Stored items
○ ○ ○ ○
(* ===== verification/McpTests.v ===== *)
(** * The tests of the MCP server ([oxana-mcp/src/tests.rs])

    Each test under its name; see TestKit. HTTP and the protocol are axum's and
    rmcp's: a request is its authorization headers, a call its parameters. Left out
    are [transport_rejects_untrusted_host_and_origin] and the handshake of
    [authenticated_clients_can_initialize_and_discover_only_read_tools]. Of the
    library's own records the JSON has the fields the tests read. *)
From S2P Require Import Prelude Errors Redis Envelope Codec Queue Keys Storage Enqueue Metrics Stats StatsStorage Recovery Runtime Api Mcp.
From S2P Require Import TestKit DataTests RuntimeTests.
Open Scope list_scope.
Open Scope Z_scope.
Open Scope test_scope.

#[export] Instance StatsGlobalJson : ToJson StatsGlobal := fun _ => VObject [].
#[export] Instance QueuesJson : ToJson (list QueueStats) := fun qs => VArray ((fun q => VStr (qst_key q)) <$> qs).
#[export] Instance ProcessesJson : ToJson (list Process) := fun ps => VArray ((fun p => VStr (process_id p)) <$> ps).
#[export] Instance JobMetricsJson : ToJson JobMetricsSnapshot := fun m => VObject [("minutes", num (Z.of_nat (snap_minutes m)))].
#[export] Instance QueueLengthsJson : ToJson QueueLengthMetricsSnapshot := fun m => VObject [("minutes", num (Z.of_nat (qls_minutes m)))].

Definition TOKEN : string := "test-token-do-not-use-in-production".

(** The byte string of "é". *)
Definition e_acute : string := String "195" (String "169" "").

Definition invalid_tokens_fail_at_construction : test unit :=
  for_each [""; " "; "a b"; "a" +:+ String "010" "b"; "Bearer token"; "="; "a=b"; e_acute] (fun token =>
    assert_none (router_token token)).

(** The server's answer to a request with these headers: whether it goes on. *)
Definition authorized (headers : list (option string)) : test bool :=
  expected <- unwrap (router_token TOKEN) ;; tret (authenticate String.eqb expected headers).

Definition authentication_covers_every_method_and_rejects_ambiguous_headers : test unit :=
  for_each [[]; [Some "Bearer wrong"]; [Some "Basic test"]; [Some "Bearer "]] (fun headers =>
    passed <- authorized headers ;; assert (negb passed)) ;;;
  passed <- authorized [Some ("Bearer " +:+ TOKEN); Some "Bearer other"] ;; assert (negb passed).

Definition authenticated_clients_can_initialize_and_discover_only_read_tools : test unit :=
  passed <- authorized [Some ("bearer " +:+ TOKEN)] ;; assert passed ;;;
  passed <- authorized [] ;; assert (negb passed).

(** ** Calls *)

Definition clock : Clock := {| c_secs := now_secs; c_micros := now; c_millis := now_ms |}.
Definition tool (s : Api.Storage) (t : ToolCall) : result ErrorData (rprog CallToolResult) := call_tool s t "observed" clock.

(** A call that is answered with structured content. *)
Definition call_ok (s : Api.Storage) (t : ToolCall) : test Value :=
  p <- unwrap (res_ok (tool s t)) ;; answer <- await p ;;
  match answer with StructuredResult v => tret v | ToolError _ => unwrap None end.
Definition data_of (v : Value) : test Value := unwrap (value_get "data" v).
Definition jobs_of (v : Value) : test (list Value) :=
  data <- data_of v ;;
  match value_get "jobs" data with Some (VArray js) => tret js | _ => unwrap None end.

(** Every text of a value. *)
Fixpoint texts (v : Value) : list string :=
  match v with
  | VStr s => [s]
  | VNumber (NumFloat s) => [s]
  | VArray vs => List.flat_map texts vs
  | VObject fs => List.flat_map (fun f => f.1 :: texts f.2) fs
  | _ => []
  end.
Definition assert_no_text (part : string) (v : Value) : test unit :=
  assert (forallb (fun s => negb (contains s part)) (texts v)).

Definition list_request (l : JobList) (q : option string) (limit offset : option Z) : ToolCall :=
  ListJobs {| rq_list := l; rq_queue := q; rq_limit := limit; rq_offset := offset |}.

Definition invalid_queries_are_rejected_before_storage_access : test unit :=
  storage <- random_storage ;;
  let s := storage_handle storage in
  for_each [list_request Queue None None None; list_request Queue (Some "") None None; list_request Dead (Some "default") None None;
            list_request Dead None (Some 0) None; list_request Dead None (Some 101) None; list_request Dead None None (Some u64_max)]
    (fun t => assert (match tool s t with Err (InvalidParams _) => true | Ok _ => false end)) ;;;
  p <- unwrap (res_ok (tool s (GetJob "missing"))) ;;
  answer <- on_redis (@Redis.run closed_pool _ p) ;;
  assert (match answer with Ok (ToolError text) => negb (contains text "127.0.0.1") | _ => false end).

Definition secret_job (i : string) : JobEnvelope :=
  {| id := i; queue := "mcp-test"; job := {| name := "ExampleJob"; args := VObject [("secret", VStr "private-payload")] |};
     meta := {| meta_id := i; on_demand := None; retries := 0; unique := false; on_conflict := None; created_at := 1;
                scheduled_at := 1; started_at := None; state := Some (VObject [("secret", VStr "private-state")]);
                resurrect := default_resurrect; error := Some "example failure"; throttle_cost := None |} |}.

Definition monitoring_tools_read_real_storage_and_omit_payloads : test unit :=
  storage <- random_storage ;;
  let s := storage_handle storage in
  let namespace := VStr (api_namespace s) in
  await (api_enqueue_envelope s 1 (secret_job "test-job")) ;;;
  await (api_enqueue_envelope s 1 (secret_job "second-job")) ;;;
  result <- call_ok s (GetJob "test-job") ;;
  assert_eq (value_get "namespace" result) (Some namespace) ;;;
  assert (match value_get "observed_at" result with Some (VStr _) => true | _ => false end) ;;;
  data <- data_of result ;;
  assert_eq (value_get "id" data) (Some (VStr "test-job")) ;;;
  assert_eq (value_get "error" data) (Some (VStr "example failure")) ;;;
  assert_no_text "private-" result ;;;
  first <- call_ok s (list_request Queue (Some "mcp-test") (Some 1) None) ;;
  second <- call_ok s (list_request Queue (Some "mcp-test") (Some 1) (Some 1)) ;;
  first_jobs <- jobs_of first ;; second_jobs <- jobs_of second ;;
  assert_eq (length first_jobs) 1%nat ;;;
  assert (negb (bool_decide ((value_get "id" <$> first_jobs) = (value_get "id" <$> second_jobs)))) ;;;
  assert_no_text "private-" first ;;;
  for_each [Dead; Retries; Scheduled] (fun l =>
    response <- call_ok s (list_request l None None None) ;; js <- jobs_of response ;; assert_eq js []) ;;;
  for_each [GetOverview; ListQueues; ListProcesses; GetJobMetrics None; GetQueueMetrics None] (fun t =>
    response <- call_ok s t ;; assert_eq (value_get "namespace" response) (Some namespace)) ;;;
  for_each [GetJobMetrics; GetQueueMetrics] (fun t =>
    for_each [(None, 60); (Some 0, 60); (Some 5, 5); (Some 1441, 1440)] (fun c =>
      response <- call_ok s (t c.1) ;; data <- data_of response ;; assert_eq (value_get "minutes" data) (Some (num c.2)))) ;;;
  missing <- call_ok s (GetJob "absent") ;; data <- data_of missing ;; assert_eq data VNull ;;;
  await (api_delete_job s "test-job") ;;; await (api_delete_job s "second-job").

Lemma mcp_tests_pass : Forall (fun t => passes t = true)
  [invalid_tokens_fail_at_construction;
   authentication_covers_every_method_and_rejects_ambiguous_headers;
   authenticated_clients_can_initialize_and_discover_only_read_tools;
   invalid_queries_are_rejected_before_storage_access;
   monitoring_tools_read_real_storage_and_omit_payloads].
Proof. all_pass. Qed.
○ ○ ○ ○
» WHAT IS NEEDED: Give the number of lines in the records above that contain the word "VObject". Reply with that number alone.

» EXERCISE ANSWER: 6